Stockton is one of four communities examined by Stanford Law Professor Michelle Wilde Anderson in her book, “The Fight to Save the Town: Reimagining Discarded America.”

From the description:

A sweeping and eye-opening study of wealth inequality and the dismantling of local government in four working-class US cities that passionately argues for reinvestment in people-centered leadership and offers "a welcome reminder of what government can accomplish if given the chance" (San Francisco Chronicle).

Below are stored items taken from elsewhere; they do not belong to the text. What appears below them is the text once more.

Lemma closed_app fd h1 h2 : closed fd (h1 ++ h2) = closed fd h1 || closed fd h2.
Proof. apply existsb_app. Qed.
Lemma closed_1 fd ev : closed fd [ev] = closed_of fd ev.
Proof. apply orb_false_r. Qed.
Lemma closed_here fd h a : closed fd (h ++ [Sys (Cclose fd) a]) = true.
Proof. rewrite closed_app, closed_1. simpl. by rewrite bool_decide_true, orb_true_r. Qed.
Lemma printed_app f h1 h2 : printed f (h1 ++ h2) = printed f h1 ++ printed f h2.
Proof. unfold printed. by rewrite fmap_app, concat_app. Qed.
Lemma sent_app fd h1 h2 : sent fd (h1 ++ h2) = sent fd h1 ++ sent fd h2.
Proof. unfold sent. by rewrite fmap_app, concat_app. Qed.
Lemma got_app fd h1 h2 : got fd (h1 ++ h2) = got fd h1 ++ got fd h2.
Proof. unfold got. by rewrite fmap_app, concat_app. Qed.
Lemma printed_1 f ev : printed f [ev] = put_of f ev.
Proof. apply app_nil_r. Qed.
Lemma sent_1 fd ev : sent fd [ev] = sent_of fd ev.
Proof. apply app_nil_r. Qed.
Lemma got_1 fd ev : got fd [ev] = got_of fd ev.
Proof. apply app_nil_r. Qed.
Lemma sent_of_write fd d a : sent_of fd (Sys (Cwrite fd d) a) = take (Z.to_nat (rv a)) d.
Proof. simpl. by rewrite decide_True. Qed.
Lemma sent_of_send fd d a : sent_of fd (Sys (Csend fd d) a) = take (Z.to_nat (rv a)) d.
Proof. simpl. by rewrite decide_True. Qed.
Lemma got_of_read fd n a : got_of fd (Sys (Cread fd n) a) = rdata a.
Proof. simpl. by rewrite decide_True. Qed.
Lemma got_of_recv fd n a : got_of fd (Sys (Crecv fd n) a) = rdata a.
Proof. simpl. by rewrite decide_True. Qed.

Create Rewrite HintDb hist_db.
#[export] Hint Rewrite closed_app closed_1 printed_app sent_app got_app printed_1 sent_1 got_1
  sent_of_write sent_of_send got_of_read got_of_recv : hist_db.
(** Normalise histories, and the projections of histories. *)
Ltac hist_simpl := st_simpl; autorewrite with hist_db in *; rewrite ?app_nil_r, <- ?app_assoc in *.

(** The same, with what each event shows computed. *)
Ltac hist_norm :=
  hist_simpl; cbn [put_of sent_of got_of closed_of] in *; rewrite ?app_nil_l, ?app_nil_r, ?orb_false_r in *.

(** Stretches of history in which only reads of [fd] happen. *)
Definition is_read (fd : Z) (ev : event) : Prop :=
  match ev with Sys (Cread fd' _) _ => fd' = fd | _ => False end.
Lemma is_read_open fd fd' h : Forall (is_read fd) h → closed fd' h = false.
Proof. intros H. induction H as [|[[]|] h Hev H IH]; done. Qed.
Lemma reading_app fd h1 h2 pre q :
  reading fd h1 pre → closed fd h2 = false → got fd h2 = q → reading fd (h1 ++ h2) (pre ++ q).
Proof. intros [H1 <-] H2 <-. split; [by rewrite closed_app, H1|apply got_app]. Qed.
Lemma reading_quiet fd h1 h2 pre :
  reading fd h1 pre → closed fd h2 = false → got fd h2 = [] → reading fd (h1 ++ h2) pre.
Proof. intros. rewrite <- (app_nil_r pre). by apply reading_app. Qed.
Lemma reading_extend fd h1 h2 q : reading fd h1 [] → reading fd h2 q → reading fd (h1 ++ h2) q.
Proof. intros ? []. by apply (reading_app fd h1 h2 []). Qed.
(** Events that neither read from [fd] nor close it. *)
Ltac reading_tac :=
  repeat first [rewrite hist_log | rewrite hist_after];
  repeat (apply reading_quiet; [|done|done]); done.
Lemma is_read_quiet fd h : Forall (is_read fd) h → ∀ f fd', printed f h = [] ∧ sent fd' h = [].
Proof.
  intros H f fd'. induction H as [|ev h Hev H [IH1 IH2]]; [done|].
  destruct ev as [[]|]; try done. split; [|exact IH2].
  unfold printed in *. csimpl. rewrite IH1. by destruct f.
Qed.
(* ===== verification/Kernels.v ===== *)
(** * Concrete kernels that meet the contracts of [Machine]

    They instantiate the hypotheses of the theorems about programs: a kernel
    that serves fixed contents, accepts writes in pieces of a fixed size, and
    answers every other call by a given function. *)
From S2P Require Import Prelude CLib Machine.

Section stream_kernel.
Context (content : Z → list Z) (chunk : nat) (other : list event → call → ans).

Definition serve (h : list event) (fd n : Z) : ans :=
  if decide (n < 0) then answer_err 22
  else let d := take (Z.to_nat n) (drop (length (got fd h)) (content fd)) in
       answer_data (Z.of_nat (length d)) d.
Definition stream_kern (h : list event) (c : call) : ans :=
  match c with
  | Cread fd n | Crecv fd n => serve h fd n
  | Cwrite _ d | Csend _ d => answer (Z.of_nat (length d `min` chunk))
  | c => other h c
  end.
Definition stream_env : env := env_of stream_kern.

Lemma serve_ok h fd n : let a := serve h fd n in
  rv a = -1 ∧ rdata a = [] ∨ 0 ≤ rv a ≤ n ∧ length (rdata a) = Z.to_nat (rv a).
Proof.
  simpl. unfold serve. case_decide; [by left|]. right. simpl.
  rewrite length_take. split; lia.
Qed.
#[export] Instance stream_read : ReadOk stream_env.
Proof. split; intros; apply serve_ok. Qed.
Lemma stream_write : (0 < chunk)%nat → WriteOk stream_env.
Proof.
  intros Hc. split; intros h fd d; right; cbn -[Nat.min]; (split; [lia|]); intros Hd;
    pose proof (nil_length_inv d); destruct (length d); [naive_solver|lia|naive_solver|lia].
Qed.
Lemma stream_bounded h fd n :
  Z.of_nat (length (rdata (kern stream_env h (Cread fd n))))
  ≤ Z.of_nat (length (content fd)) - Z.of_nat (length (got fd h)) ∨
  rdata (kern stream_env h (Cread fd n)) = [].
Proof.
  simpl. unfold serve. case_decide; [by right|]. simpl.
  destruct (decide (length (content fd) ≤ length (got fd h))%nat).
  - right. by rewrite drop_ge, take_nil.
  - left. rewrite length_take, length_drop. lia.
Qed.
End stream_kernel.

(** A kernel that accepts every write whole, in an environment with a home
    directory. *)
Section whole_kernel.
Context (content : Z → list Z) (other : list event → call → ans) (home : list Z).

Definition whole_kern (h : list event) (c : call) : ans :=
  match c with
  | Cread fd n | Crecv fd n => serve content h fd n
  | Cwrite _ d | Csend _ d => answer (Z.of_nat (length d))
  | c => other h c
  end.
Definition whole_env : env :=
  Env whole_kern (λ _, []) (λ n, if decide (n = str "HOME") then Some home else None) (λ _, None) (λ _, []).

Lemma whole_stream fd : Stream whole_env fd (content fd).
Proof.
  intros h n a rest Hn _. exists (Z.to_nat n `min` length rest)%nat. subst a. simpl. unfold serve.
  rewrite decide_False by lia. simpl. subst rest. split_and!; [|done|lia|].
  - rewrite <- take_take. f_equal. by rewrite take_ge.
  - intros Hr. destruct (drop _ (content fd)); simpl; [done|lia].
Qed.
Lemma whole_writes fd : WholeWrites whole_env fd.
Proof. done. Qed.
End whole_kernel.
(* ===== verification/Pipes.v ===== *)
(** * 09_IPC: the word filter and the programs that feed it through a pipe

    [filter.c] replaces words on standard input, [popen1.c] pipes a file into
    it.  [pipe1.c], [pipe3.c] and [pipe3b.c] are parents and children joined
    by a pipe. *)
From S2P Require Import Prelude CLib Machine Kernels FileIO.

(** ** filter.c *)
Module Filter.
Definition MAX : nat := 255.
Definition filterwords : list (list Z) := [str "undo"; str "oder"; str "aber"; str "ein"].
Definition token : Z := SPC.
(** [strtok] with the single separator [token]: the next word of [s], and
    where the search goes on. *)
Definition strtok (s : list Z) : option (list Z * list Z) :=
  match (span_until (λ c, bool_decide (c ≠ token)) s).2 with
  | [] => None
  | t => let '(w, r) := span_until (λ c, bool_decide (c = token)) t in Some (w, tail r)
  end.
Definition x : Z := 120.
(** The inner loop over the filter words: [tmp] and [merker] are its variables. *)
Fixpoint try_words (ws : list (list Z)) (p : list Z) (tmp : buf) (merker : Z) : M unit (buf * Z) :=
  match ws with
  | [] => mret (tmp, merker)
  | w :: ws =>
      match strstr p w with
      | Some _ =>
          let len := length w in
          tmp ← mem (blit tmp 0 (replicate len x));
          tmp ← mem (bset tmp (Z.of_nat len) 0);
          t ← mem (cstr tmp);
          printf t;;
          printf [SPC];;
          try_words ws p tmp 1
      | None => try_words ws p tmp merker
      end
  end.
Definition output_body (q : option (list Z * list Z) * buf) : M unit (option (list Z * list Z) * buf + unit) :=
  match q with
  | (None, _) => mret (inr tt)
  | (Some (p, rest), tmp) =>
      '(tmp, merker) ← try_words filterwords p tmp 0;
      (if decide (merker = 0) then printf p;; printf [SPC] else mret ());;
      mret (inl (strtok rest, tmp))
  end.
Definition output (fuel : nat) (puffer : list Z) : M unit unit :=
  loop fuel output_body (strtok puffer, uninit 20).
Definition filter_body (fuel : nat) (pufferin : buf) : M unit (buf + Z) :=
  l ← fgets_stdin MAX;
  match l with
  | None => mret (inr EXIT_SUCCESS)
  | Some l =>
      pufferin ← mem (blit pufferin 0 (l ++ [0]));
      s ← mem (cstr pufferin);
      output fuel s;;
      mret (inl pufferin)
  end.
Definition filter_main (fuel : nat) : M unit Z := loop fuel (filter_body fuel) (uninit MAX).
(** Reading characters one by one, without echo, signals or translation. *)
Definition raw_mode (t : termios) : Prop :=
  Z.land (c_lflag t) (Z.lor (Z.lor ECHO ICANON) ISIG) = 0 ∧ Z.land (c_oflag t) OPOST = 0 ∧ c_cc t !! VMIN = Some 1.
Lemma clear_land v mask m : Z.land mask m = m → Z.land (clear v mask) m = 0.
Proof.
  intros <-. unfold clear. apply Z.bits_inj'. intros n Hn. rewrite !Z.land_spec, Z.lnot_spec, Z.bits_0 by done.
  by destruct (Z.testbit v n), (Z.testbit mask n).
Qed.
Lemma raw_modes_raw t : (VMIN < length (c_cc t))%nat → raw_mode (raw_modes t).
Proof.
  intros Hl. unfold raw_mode, raw_modes. cbn [set_iflag set_oflag set_cflag set_lflag set_cc c_lflag c_oflag c_cc].
  split; [by apply clear_land|]. split; [by apply clear_land|].
  rewrite list_lookup_insert_ne by done. by rewrite list_lookup_insert_eq.
Qed.

Section proofs.
Context (e : env) (t0 : termios) {T : Tty e STDIN_FILENO t0}.
Notation tty_of s := (tty STDIN_FILENO t0 (hist s)).
Notation out s := (printed Stdout (hist s)).

(** [raw] fails and changes nothing, or sets the modes [raw_modes] and keeps
    the original ones in [old_io]. *)
Lemma raw_ok s (Q : post vars Z) :
  tty_of s = t0 →
  (∀ s' r, out s' = out s → stdin s' = stdin s →
     (r = -1 ∧ tty_of s' = t0 ∨ r = 0 ∧ tty_of s' = raw_modes t0 ∧ old_io (glob s') = t0) → Q (Val r) s') →
  wp (raw STDIN_FILENO) e s Q.
Proof.
  intros Ht HQ. unfold raw. wp_step. apply (wp_tcgetattr e _ t0).
  intros s1 Hh1 Hi1 _ Ht1. assert (Ho1 : out s1 = out s) by (rewrite Hh1; hist_norm; done).
  split; cbn [bpost default].
  - wp_steps. rewrite decide_True by done. wp_steps. apply HQ; st_simpl; [done..|]. left. split; [done|congruence].
  - do 4 wp_step. rewrite decide_False by done. do 7 wp_step. st_simpl. cbn [new_io old_io].
    rewrite Ht. apply (wp_tcsetattr e _ t0). intros s2 a Hh2 Hi2 Hg2 H2 _. cbn [bpost]. st_simpl.
    assert (Ho2 : out s2 = out s) by (rewrite Hh2; hist_norm; done).
    destruct H2 as [[-> H2]|[-> H2]]; wp_if; try done; wp_step; apply HQ; try congruence.
    + left. split; [done|]. st_simpl. congruence.
    + right. by rewrite Hg2.
Qed.

(** [getch] ends the program, or reads one character in these modes and goes
    back to the original ones. *)
Lemma getch_ok s (Q : post vars Z) :
  tty_of s = t0 →
  (∀ s', tty_of s' = t0 → Q (Exit EXIT_FAILURE) s') →
  (∀ s', tty_of s' = t0 → out s' = out s → stdin s' = tail (stdin s) → Q (Val (default (-1) (head (stdin s)))) s') →
  wp getch e s Q.
Proof.
  intros Ht HE HQ. unfold getch. wp_step. apply raw_ok; [done|]. intros s1 r Ho1 Hi1 H1. cbn [bpost].
  wp_if; [wp_steps; apply HE|].
  - st_simpl. rewrite tty_snoc. cbn [tty_step]. destruct H1 as [[_ H1]|(-> & _)]; [done|done].
  - destruct H1 as [[-> _]|(-> & H1 & Hg)]; [done|]. wp_step.
    assert (Hc : ∃ s2, getchar e s1 = (Val (default (-1) (head (stdin s))), s2) ∧ hist s2 = hist s1 ∧
       stdin s2 = tail (stdin s) ∧ glob s2 = glob s1).
    { unfold getchar. rewrite <- Hi1. destruct (stdin s1) as [|c l] eqn:E; eexists; (split; [done|]); st_simpl; done. }
    destruct Hc as (s2 & Hc & Hh2 & Hi2 & Hg2). unfold wp at 1. rewrite Hc. cbn [fst snd bpost].
    wp_steps. rewrite Hg2, Hg. apply (wp_tcsetattr e _ t0). intros s3 a Hh3 Hi3 _ H3 Hback. cbn [bpost]. wp_step.
    specialize (Hback eq_refl). destruct H3 as [[? _]|[_ H3]]; [lia|]. apply HQ; [done| |congruence].
    rewrite Hh3. hist_norm. by rewrite Hh2.
Qed.

(** However many keys are pressed before q, my_getch.c leaves the terminal
    in the modes it found; it consumes the input up to q, reports each
    character and ends, or it ends with an error when the modes cannot be set. *)
Theorem getch_restores fuel keys rest :
  q ∉ keys → (length keys < fuel)%nat →
  wp (getch_main fuel) e (init (Vars zero_io zero_io) (keys ++ q :: rest)) (λ o s',
    tty_of s' = t0 ∧
    (o = Exit EXIT_FAILURE ∨
     o = Val EXIT_SUCCESS ∧ stdin s' = rest ∧
     out s' = line "Warte auf 'q' um das Programm zu beenden" ++
       concat ((λ c, str "'" ++ char c ++ line "' != 'q'") <$> keys) ++ line "'q' == 'q'" ++ line "ENDE")).
Proof.
  intros Hq Hf. unfold getch_main. do 3 wp_step.
  set (hd := line "Warte auf 'q' um das Programm zu beenden").
  eapply (wp_loop_measure e _ (λ (_ : unit) s', tty_of s' = t0 ∧ ∃ d k, keys = d ++ k ∧ stdin s' = k ++ q :: rest ∧
      out s' = hd ++ concat ((λ c, str "'" ++ char c ++ line "' != 'q'") <$> d))
    (λ _ s', (length (stdin s') - S (length rest))%nat)).
  2: { split; [done|]. exists [], keys. split; [done|]. split; [done|]. by rewrite app_nil_r. }
  2: { st_simpl. cbn [stdin init]. rewrite length_app. cbn [length]. lia. }
  intros [] s1 (Ht & d & k & Hk & Hi & Ho). unfold getch_body. wp_step. apply getch_ok; [done|intros s' H; cbn [bpost]; by auto|].
  intros s2 Ht2 Ho2 Hi2. cbn [bpost]. rewrite Hi in Hi2 |- *. destruct k as [|c k]; cbn [app head tail default id] in *.
  - rewrite decide_True by done. wp_steps. hist_norm. split; [|right].
    + rewrite app_assoc, !tty_snoc. done.
    + split; [done|]. split; [done|]. by rewrite Ho2, Ho, Hk, <- !app_assoc.
  - subst keys. cbn [id]. rewrite decide_False by (intros ->; apply Hq; rewrite elem_of_app; right; by left).
    wp_steps. st_simpl. rewrite tty_snoc, Hi2. split.
    + split; [done|]. exists (d ++ [c]), k. split; [by rewrite <- app_assoc|]. split; [done|].
      hist_norm. rewrite Ho2, Ho, fmap_app, concat_app. cbn [fmap list_fmap concat]. by rewrite app_nil_r, <- !app_assoc.
    + cbn [app length]. rewrite !length_app. cbn [length]. lia.
Qed.
End proofs.
(** ** The programs *)
Definition MAX : nat := 255.
(** [scanf("%254s", name)]; its result is not looked at. *)
Definition scan_name : M environment buf :=
  l ← scanf_s 254;
  match l with Some l => mem (strcpy (uninit MAX) l) | None => mret (uninit MAX) end.
(** [printf("... %s\n", getenv(name))]: a null pointer is undefined behaviour. *)
Definition show_value (text : list Z) (name : list Z) : M environment unit :=
  env ← get;
  v ← mem (getenv name env);
  printf (text ++ v ++ [LF]).
Definition ask_name : M environment (list Z) :=
  printf (str "Umgebungsvariable: ");;
  name ← scan_name;
  n ← mem (cstr name);
  show_value (str "Wert        : ") n;;
  mret n.
Definition ask_value : M environment (list Z) :=
  printf (str "Wert aendern/setzen: ");;
  neu_wert ← scan_name;
  mem (cstr neu_wert).
Definition show_new (n : list Z) : M environment unit := show_value (str "Neuer Wert (" ++ n ++ str "): ") n.

Module GetEnv.
Definition get_env_main : M environment Z :=
  ask_name;;
  mret EXIT_SUCCESS.
End GetEnv.

Module SetEnv.
Definition OVERWRITE : Z := 1.
Definition set_env_main : M environment Z :=
  n ← ask_name;
  v ← ask_value;
  env ← get;
  (match setenv n v OVERWRITE env with
   | Some env => put env
   | None => printf (line "Konnte neuen Wert nicht setzen")
   end);;
  show_new n;;
  mret EXIT_SUCCESS.
End SetEnv.

Module PutEnv.
(** [strdup] is assumed to find memory. *)
Definition put_env (name wert : list Z) : M environment Z :=
  buffer ← mem (strcpy (zeroed (MAX + MAX)) name);
  buffer ← mem (strcat buffer (str "="));
  buffer ← mem (strcat buffer wert);
  s ← mem (cstr buffer);
  env ← get;
  put (putenv s env);;
  mret 0.
Definition put_env_main : M environment Z :=
  n ← ask_name;
  v ← ask_value;
  r ← put_env n v;
  (if decide (r ≠ 0) then printf (line "Konnte neuen Wert nicht setzen") else mret ());;
  show_new n;;
  mret EXIT_SUCCESS.
End PutEnv.

Module UnsetEnv.
Definition unset_env_main : M environment Z :=
  n ← ask_name;
  env ← get;
  put (unsetenv n env);;
  show_new n;;
  mret EXIT_SUCCESS.
End UnsetEnv.

Module Environ12.
(** [environ[i]] is a null pointer behind the last entry. *)
Definition environ1_body (environ : environment) (i : nat) : M environment (nat + unit) :=
  match environ !! i with
  | Some e => printf (e ++ [LF]);; mret (inl (S i))
  | None => mret (inr ())
  end.
Definition environ1_main (fuel : nat) : M environment Z :=
  environ ← get;
  loop fuel (environ1_body environ) 0%nat;;
  mret EXIT_SUCCESS.
(** [envp] is a pointer into the array: what is left of it. *)
Definition environ2_body (envp : environment) : M environment (environment + unit) :=
  match envp with
  | e :: r => printf (e ++ [LF]);; mret (inl r)
  | [] => mret (inr ())
  end.
Definition environ2_main (fuel : nat) : M environment Z :=
  envp ← get;
  loop fuel environ2_body envp;;
  mret EXIT_SUCCESS.
End Environ12.

(** ** The specification: a map from names to values *)
Definition split_entry (e : list Z) : option (list Z * list Z) :=
  let '(n, r) := span_until (λ c, bool_decide (c = EQ)) e in
  match r with [] => None | _ :: v => Some (n, v) end.
Definition as_map (env : environment) : gmap (list Z) (list Z) :=
  foldr (λ e m, match split_entry e with Some (n, v) => <[n:=v]> m | None => m end) ∅ env.

Arguments as_map : simpl never.
Lemma as_map_cons e env :
  as_map (e :: env) = match split_entry e with Some (n, v) => <[n:=v]> (as_map env) | None => as_map env end.
Proof. done. Qed.

Lemma split_entry_app n v : EQ ∉ n → split_entry (n ++ EQ :: v) = Some (n, v).
Proof.
  intros Hn. unfold split_entry. rewrite (span_until_none _ n (EQ :: v)); [done| |right; by exists EQ, v].
  apply Forall_forall. intros c Hc. apply bool_decide_false. by intros ->.
Qed.
Lemma entry_of_spec n e : EQ ∉ n → entry_of n e = true ↔ ∃ v, e = n ++ EQ :: v ∧ split_entry e = Some (n, v).
Proof.
  intros Hn. unfold entry_of. rewrite is_prefix_spec. split.
  - intros [v ->]. exists v. rewrite <- app_assoc. split; [done|]. by apply split_entry_app.
  - intros (v & -> & _). exists v. by rewrite <- app_assoc.
Qed.
Lemma entry_of_other n e n' v : EQ ∉ n → entry_of n e = false → split_entry e = Some (n', v) → n' ≠ n.
Proof.
  intros Hn He Hs ->. apply not_true_iff_false in He. apply He, entry_of_spec; [done|]. exists v. split; [|done].
  unfold split_entry in Hs. pose proof (span_until_app (λ c, bool_decide (c = EQ)) e) as Ha.
  pose proof (span_until_snd (λ c, bool_decide (c = EQ)) e) as Hp.
  destruct (span_until _ e) as [a [|x b]]; [done|]. injection Hs as -> ->. cbn in *.
  destruct Hp as [|(? & ? & E & Hx)]; [done|]. injection E as -> ->. apply bool_decide_eq_true in Hx as ->. done.
Qed.
Ltac entry_cases n e :=
  destruct (entry_of n e) eqn:?He;
  [apply entry_of_spec in He as (?v & -> & ?Hs); [|done]; rewrite Hs |
   destruct (split_entry e) as [[?n' ?v']|] eqn:?Hs; [eapply entry_of_other in He; [|done..]|]].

Decades of cuts to local government amidst rising concentrations of poverty have wreaked havoc on communities left behind by the modern economy. Some of these discarded places are rural. Others are big cities, small cities, or historic suburbs. Some vote blue, others red. Some are the most diverse communities in America, while others are nearly all white, all Latino, or all Black. All are routinely trashed by outsiders for their poverty and their politics. Mostly, their governments are just broke. Forty years after the anti-tax revolution began protecting wealthy taxpayers and their cities, our high-poverty cities and counties have run out of services to cut, properties to sell, bills to defer, and risky loans to take. 

In this "astute and powerful vision for improving America" (Publishers Weekly), urban law expert and author Michelle Wilde Anderson offers unsparing, humanistic portraits of the hardships left behind in four such places. But this book is not a eulogy or a lament. Instead, Anderson travels to four blue-collar communities that are poor, broke, and progressing. Networks of leaders and residents in these places are facing down some of the hardest challenges in American poverty today…

The book won Anderson the 2023 Zócalo Public Square Book Prize last month. Watch Anderson’s remarks at the annual Zócalo event here (Anderson is introduced at 7:27). You can also listen to her interview on the GovLove podcast.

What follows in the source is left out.